Inside the (open) disk, the rejection sample algorithm is continuous, since it is essentially the identity map. The adoption algorithm produces additional samples outside the set C, and points may suddenly disappear if they are move from outside C to inside C.

**Symmetry**

The adoption method makes use of antithetic variates, see the corresponding subsection below.

## Markov Chain description

This algorithm describes a Markov chain on D as follows.

Let C be the complement of the \(⌓^S_i\) inside S.

For simplicity, label all the partition elements \(C, ⌓^S_1,⌓^S_2,⌓^S_3,⌓^S_4, ⌓^D_1, ⌓^D_2, ⌓^D_3, ⌓^D_4\) by \(P_i\).

Let \(m_i\) be the uniform measure on \(P_i\). Let m be the uniform measure on D.

The transition probability \(\rho(dx,y)\) of \(x\) given \(y\) (for each fixed y this is a measure) is easily seen to be \(\rho(dx,y) = m_{i_y}(dx) p_{i_x,i_y}\) where \(i_y,i_x\) are the indices for which \(y\in P_{i_y}, x\in P_{i_x}\) and \(p_{i_x,i_y}\) is the transition probability of a finite Markov chain on 9 symbols. Let \(m(⌓)\) denote the area of any of the circular segments.

Let \(a = m(⌓)/m(S)\) and note \( 1-4a = \frac{m(S)-4m(⌓)}{m(S)} = \frac{1-8m(⌓)}{m(S)} = m(C)/m(S). \)

Then

$$P=(p_{ji}) = \left[\begin{matrix} 1-4a & a & a & a & a & 0 & 0 & 0 & 0\\ 0 & 0 & 0 & 0 & 0 & 1 & 0 & 0 & 0\\ 0 & 0 & 0 & 0 & 0 & 0 & 1 & 0 & 0\\ 0 & 0 & 0 & 0 & 0 & 0 & 0 & 1 & 0\\ 0 & 0 & 0 & 0 & 0 & 0 & 0 & 0 & 1\\1-4a & a & a & a & a & 0 & 0 & 0 & 0\\1-4a & a & a & a & a & 0 & 0 & 0 & 0\\1-4a & a & a & a & a & 0 & 0 & 0 & 0\\1-4a & a & a & a & a & 0 & 0 & 0 & 0\end{matrix}\right]. $$

Solving \(\pi P = \pi\), we find the stationary distribution

$$\pi = (m(C), m(⌓),m(⌓),m(⌓),m(⌓),m(⌓),m(⌓),m(⌓),m(⌓)).$$

This chain is ergodic, and we can deduce convergence from that fact: Let \( x_i\) denote the outcomes of the sampling and let \(f:D\to\R\).
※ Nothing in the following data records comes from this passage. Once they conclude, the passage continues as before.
(* ===== verification/AddrBase.v ===== *)
(** * Synchronizing addresses: lifetimes, the platform, expired addresses

    What nm_platform_ip4_address_sync () and nm_platform_ip6_address_sync () of
    src/platform/nm-platform.c share: the remaining lifetime of an address
    (src/nm-core-utils.c), the operations of the platform's class, and the list of
    known addresses without those that expired.  A GPtrArray with tombstones is a
    list of options. *)

From S2P Require Export Prelude Bytes CmpOrder IpAddr NMHash PlatformLink PlatformLnk PlatformIp PlatformRule NmpObject.

Definition IFA_F_SECONDARY : Z := 0x01.
Definition IFA_F_TEMPORARY : Z := 0x01.
Definition IFA_F_NOPREFIXROUTE : Z := 0x200.

(** nm_utils_get_monotonic_timestamp_s () at the time of a call. *)
Class MonotonicClock := nm_utils_get_monotonic_timestamp_s : Z.

(** ** Lifetimes *)

Definition nm_utils_lifetime_rebase_relative_time_on_now (timestamp duration now : Z) : Z :=
  if duration =? NM_PLATFORM_LIFETIME_PERMANENT then NM_PLATFORM_LIFETIME_PERMANENT
  else
    let timestamp := if timestamp =? 0 then u32 now else timestamp in
    let t := timestamp + duration - now in
    if t <=? 0 then 0
    else if NM_PLATFORM_LIFETIME_PERMANENT <=? t then NM_PLATFORM_LIFETIME_PERMANENT - 1
    else t.

(** The result and out_preferred. *)
Definition nm_utils_lifetime_get `{MonotonicClock} (timestamp lifetime preferred now : Z) : Z * Z :=
  if (timestamp =? 0) && (lifetime =? 0) then (NM_PLATFORM_LIFETIME_PERMANENT, NM_PLATFORM_LIFETIME_PERMANENT)
  else
    let now := if now <=? 0 then nm_utils_get_monotonic_timestamp_s else now in
    let t_lifetime := nm_utils_lifetime_rebase_relative_time_on_now timestamp lifetime now in
    if t_lifetime =? 0 then (0, 0)
    else
      let t_preferred := nm_utils_lifetime_rebase_relative_time_on_now timestamp preferred now in
      (t_lifetime, Z.min t_preferred t_lifetime).

(** ** The platform

    The lookups of the cache, in its order, and the virtual functions of the class. *)
Class AddressPlatform (P : Type) := {
  ip4_address_lookup : Z -> P -> list NMPlatformIP4Address;
  ip6_address_lookup : Z -> P -> list NMPlatformIP6Address;
  klass_ip4_address_add (ifindex : Z) (address : in_addr_t) (plen : Z) (peer_address : in_addr_t)
    (lifetime preferred flags : Z) (label : list byte) : P -> bool * P;
  klass_ip4_address_delete (ifindex : Z) (address : in_addr_t) (plen : Z) (peer_address : in_addr_t) : P -> P;
  klass_ip6_address_add (ifindex : Z) (address : in6_addr) (plen : Z) (peer_address : in6_addr)
    (lifetime preferred flags : Z) : P -> bool * P;
  klass_ip6_address_delete (ifindex : Z) (address : in6_addr) (plen : Z) : P -> P
}.

Definition NMP_IFNAMSIZ : nat := 16.

Section platform.
Context {P : Type} `{AddressPlatform P}.

Definition nm_platform_ip4_address_add (ifindex : Z) (address : in_addr_t) (plen : Z) (peer_address : in_addr_t)
    (lifetime preferred flags : Z) (label : list byte) (self : P) : bool * P :=
  if negb (0 <? ifindex) then (false, self)
  else if negb (plen <=? 32) then (false, self)
  else if negb (0 <? lifetime) then (false, self)
  else if negb (preferred <=? lifetime) then (false, self)
  else if negb (length label <? NMP_IFNAMSIZ)%nat then (false, self)
  else klass_ip4_address_add ifindex address plen peer_address lifetime preferred flags label self.

Definition nm_platform_ip6_address_add (ifindex : Z) (address : in6_addr) (plen : Z) (peer_address : in6_addr)
    (lifetime preferred flags : Z) (self : P) : bool * P :=
  if negb (0 <? ifindex) then (false, self)
  else if negb (plen <=? 128) then (false, self)
  else if negb (0 <? lifetime) then (false, self)
  else if negb (preferred <=? lifetime) then (false, self)
  else klass_ip6_address_add ifindex address plen peer_address lifetime preferred flags self.

(** The callers ignore the result of a deletion. *)
Definition nm_platform_ip4_address_delete (ifindex : Z) (address : in_addr_t) (plen : Z) (peer_address : in_addr_t) (self : P) : P :=
  if negb (0 <? ifindex) then self
  else if negb (plen <=? 32) then self
  else klass_ip4_address_delete ifindex address plen peer_address self.

Definition nm_platform_ip6_address_delete (ifindex : Z) (address : in6_addr) (plen : Z) (self : P) : P :=
  if negb (0 <? ifindex) then self
  else if negb (plen <=? 128) then self
  else klass_ip6_address_delete ifindex address plen self.
End platform.

(** ** Expired addresses *)

Definition alive_at `{MonotonicClock} (now : Z) (ax : NMPlatformIPAddress) : bool :=
  negb (fst (nm_utils_lifetime_get (ax_timestamp ax) (ax_lifetime ax) (ax_preferred ax) now) =? 0).

(** The array with tombstones, and whether any address is left.  The index
    maps an address to the one of the array with the same identity. *)
Definition _addr_array_clean_expired `{MonotonicClock} {A} (is_inet6 : bool) (ax_of : A -> NMPlatformIPAddress)
    (array : list A) (now : Z) : list (option A) * bool :=
  let array := map (fun a =>
    if is_inet6 && NM_FLAGS_HAS (ax_n_ifa_flags (ax_of a)) IFA_F_TEMPORARY then None
    else if negb (alive_at now (ax_of a)) then None
    else Some a) array in
  (array, existsb (fun o => match o with Some _ => true | None => false end) array).

(** nmp_object_id_equal () of two addresses: it looks at the objects' data only. *)
Definition ip4_address_id_equal `{ByteOrder} `{KernelSupport} (a b : NMPlatformIP4Address) : bool :=
  nmp_object_id_equal (mk_at 0 (OBJ_IP4_ADDRESS a)) (mk_at 1 (OBJ_IP4_ADDRESS b)).
Definition ip6_address_id_equal `{ByteOrder} `{KernelSupport} (a b : NMPlatformIP6Address) : bool :=
  nmp_object_id_equal (mk_at 0 (OBJ_IP6_ADDRESS a)) (mk_at 1 (OBJ_IP6_ADDRESS b)).

(** ** What is left of a lifetime *)

Lemma rebase_range timestamp duration now :
  0 <= duration <= NM_PLATFORM_LIFETIME_PERMANENT ->
  0 <= nm_utils_lifetime_rebase_relative_time_on_now timestamp duration now <= NM_PLATFORM_LIFETIME_PERMANENT.
Proof. intros Hd. unfold nm_utils_lifetime_rebase_relative_time_on_now, NM_PLATFORM_LIFETIME_PERMANENT in *. code_cases; lia. Qed.

Lemma lifetime_get_bounds `{MonotonicClock} timestamp lifetime preferred now l p :
  0 <= lifetime <= NM_PLATFORM_LIFETIME_PERMANENT -> 0 <= preferred <= NM_PLATFORM_LIFETIME_PERMANENT ->
  nm_utils_lifetime_get timestamp lifetime preferred now = (l, p) -> 0 <= p <= l /\ l <= NM_PLATFORM_LIFETIME_PERMANENT.
Proof.
  intros Hl Hp. unfold nm_utils_lifetime_get.
  destruct (_ && _); [intros [= <- <-]; unfold NM_PLATFORM_LIFETIME_PERMANENT; lia|].
  set (n := if now <=? 0 then _ else now).
  pose proof (rebase_range timestamp lifetime n Hl). pose proof (rebase_range timestamp preferred n Hp).
  cbn zeta. destruct (_ =? 0); intros [= <- <-]; unfold NM_PLATFORM_LIFETIME_PERMANENT in *; lia.
Qed.

(** nm_utils_lifetime_get() never returns a preferred lifetime above the lifetime, returns the value for
    permanent exactly for permanent addresses (an address with neither a timestamp nor a lifetime is one),
    0 exactly for expired ones, and else what is left of the lifetime, up to the largest value that is
    not permanent. *)
Theorem lifetime_get_spec `{MonotonicClock} timestamp lifetime preferred now l p :
  0 < now < 2 ^ 31 -> 0 <= timestamp < 2 ^ 32 -> 0 <= lifetime < 2 ^ 32 -> 0 <= preferred < 2 ^ 32 ->
  nm_utils_lifetime_get timestamp lifetime preferred now = (l, p) ->
  let start := if timestamp =? 0 then now else timestamp in
  let permanent := lifetime = NM_PLATFORM_LIFETIME_PERMANENT \/ timestamp = 0 /\ lifetime = 0 in
  0 <= p <= l /\ l <= NM_PLATFORM_LIFETIME_PERMANENT /\
  (l = NM_PLATFORM_LIFETIME_PERMANENT <-> permanent) /\
  (l = 0 <-> ~ permanent /\ start + lifetime <= now) /\
  (~ permanent -> 0 < l -> l = Z.min (start + lifetime - now) (NM_PLATFORM_LIFETIME_PERMANENT - 1)).
Proof.
  intros Hn Ht Hl Hp E start permanent.
  destruct (lifetime_get_bounds timestamp lifetime preferred now l p) as [Hb Hb']; [unfold NM_PLATFORM_LIFETIME_PERMANENT; lia..|done|].
  split; [done|]. split; [done|]. clear Hb Hb' Hp. revert E. subst start permanent.
  unfold nm_utils_lifetime_get, nm_utils_lifetime_rebase_relative_time_on_now, u32, NM_PLATFORM_LIFETIME_PERMANENT.
  cbn zeta. destruct (Z.leb_spec now 0); [lia|]. rewrite (Z.mod_small now) by lia.
  destruct (Z.eqb_spec timestamp 0) as [->|], (Z.eqb_spec lifetime 0) as [->|]; cbn [andb]; [intros [= <- <-]; lia|..];
    repeat case_match; intros [= <- <-]; bools; lia.
Qed.

Lemma lifetime_get_spec_witness :
  0 <= 30 <= 50 /\ (50 = NM_PLATFORM_LIFETIME_PERMANENT <-> 60 = NM_PLATFORM_LIFETIME_PERMANENT \/ 90 = 0 /\ 60 = 0).
Proof.
  destruct (@lifetime_get_spec 0 90 60 40 100 50 30) as (Hb & _ & Hp & _); [lia..|reflexivity|]. split; [exact Hb|exact Hp].
Defined.

(** ** The known addresses that count *)

Section clean.
Context `{MonotonicClock} {A : Type} (is_inet6 : bool) (ax_of : A -> NMPlatformIPAddress) (now : Z).

(** Not expired and, for IPv6, not a temporary address. *)
Definition wanted (a : A) : bool :=
  negb (is_inet6 && NM_FLAGS_HAS (ax_n_ifa_flags (ax_of a)) IFA_F_TEMPORARY) && alive_at now (ax_of a).

Lemma clean_expired_spec array :
  _addr_array_clean_expired is_inet6 ax_of array now
  = (map (fun a => if wanted a then Some a else None) array, existsb wanted array).
Proof.
  unfold _addr_array_clean_expired, wanted. f_equal.
  - apply map_ext. intros a. destruct (_ && _); cbn; [done|]. by destruct (alive_at _ _).
  - induction array as [|a array IH]; cbn; [done|]. rewrite IH. f_equal. destruct (_ && NM_FLAGS_HAS _ _); cbn; [done|].
    by destruct (alive_at _ _).
Qed.
End clean.

Lemma omap_tombstones {A} (p : A -> bool) (l : list A) :
  omap id (map (fun a => if p a then Some a else None) l) = List.filter p l.
Proof. induction l as [|a l IH]; cbn; [done|]. destruct (p a); cbn; by rewrite IH. Qed.

(** ** Identity *)

Section identity.
Context `{ByteOrder} `{KernelSupport}.

(** The part of an IPv4 address that identifies it on its interface. *)
Definition ip4_id (a : NMPlatformIP4Address) : Z * in_addr_t * Z :=
  (ax_plen (a4_ax a), a4_address a, htonl (nm_utils_ip4_address_clear_host_address (a4_peer_address a) (ax_plen (a4_ax a)))).

Lemma ip4_address_id_equal_spec a b :
  ip4_address_id_equal a b = true <-> ax_ifindex (a4_ax a) = ax_ifindex (a4_ax b) /\ ip4_id a = ip4_id b.
Proof.
  unfold ip4_address_id_equal, nmp_object_id_equal, nmp_object_id_cmp, ip4_id. cbn -[NM_CMP_DIRECT cmp_then].
  rewrite Z.eqb_eq, !cmp_then_zero. unfold nm_utils_ip4_address_same_prefix_cmp. rewrite !cmp_eq. split.
  - intros (_ & -> & -> & -> & E & _). rewrite E. split; congruence.
  - intros [-> [= -> -> E]]. rewrite E. auto 10.
Qed.

Lemma ip6_address_id_equal_spec a b :
  ip6_address_id_equal a b = true <-> ax_ifindex (a6_ax a) = ax_ifindex (a6_ax b) /\ a6_address a = a6_address b.
Proof.
  unfold ip6_address_id_equal, nmp_object_id_equal, nmp_object_id_cmp. cbn -[NM_CMP_DIRECT cmp_then].
  rewrite Z.eqb_eq, !cmp_then_zero, !cmp_eq. tauto.
Qed.
End identity.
We need to show that, almost surely,

$$\frac{1}{n}\sum_{i<n} f(x_i) \to m(f).$$ Reorder the sum according to which \(D_j\) each \(x_i\) falls into. Relabel them \(x_{j_k}\) and let \(n_j\) be their cardinalities:

$$\frac{1}{n}\sum_{i<n} f(x_i) = \sum_j\frac{n_j}{n} \frac{1}{n_j}\sum_{k<n_j} f(x_{j_k})$$

For each fixed j, the sequence \(x_{j_k}\) are sampled from \(m_j\). By the the law of large numbers for iid random variables^{1}, \(\frac{1}{n_j}\sum_{k<n_j} f(x_{j_k})=m_j(f) + o(1)\) as \(n_j\to\infty\). By the ergodic theorem for Markov chains^{2}, \(\frac{n_j}{n}= \pi_j + o(1)\) (in particularly, \(n_j\to\infty\)). Combining these two facts,

$$\frac{1}{n}\sum_{i<n} f(x_i) = \sum_j \pi_j m_j(f) + o(1) = m(f) + o(1).$$

## Usage as warp function

Here we wish to study the use of the rejection and adoption sampler as warp functions in the following sense.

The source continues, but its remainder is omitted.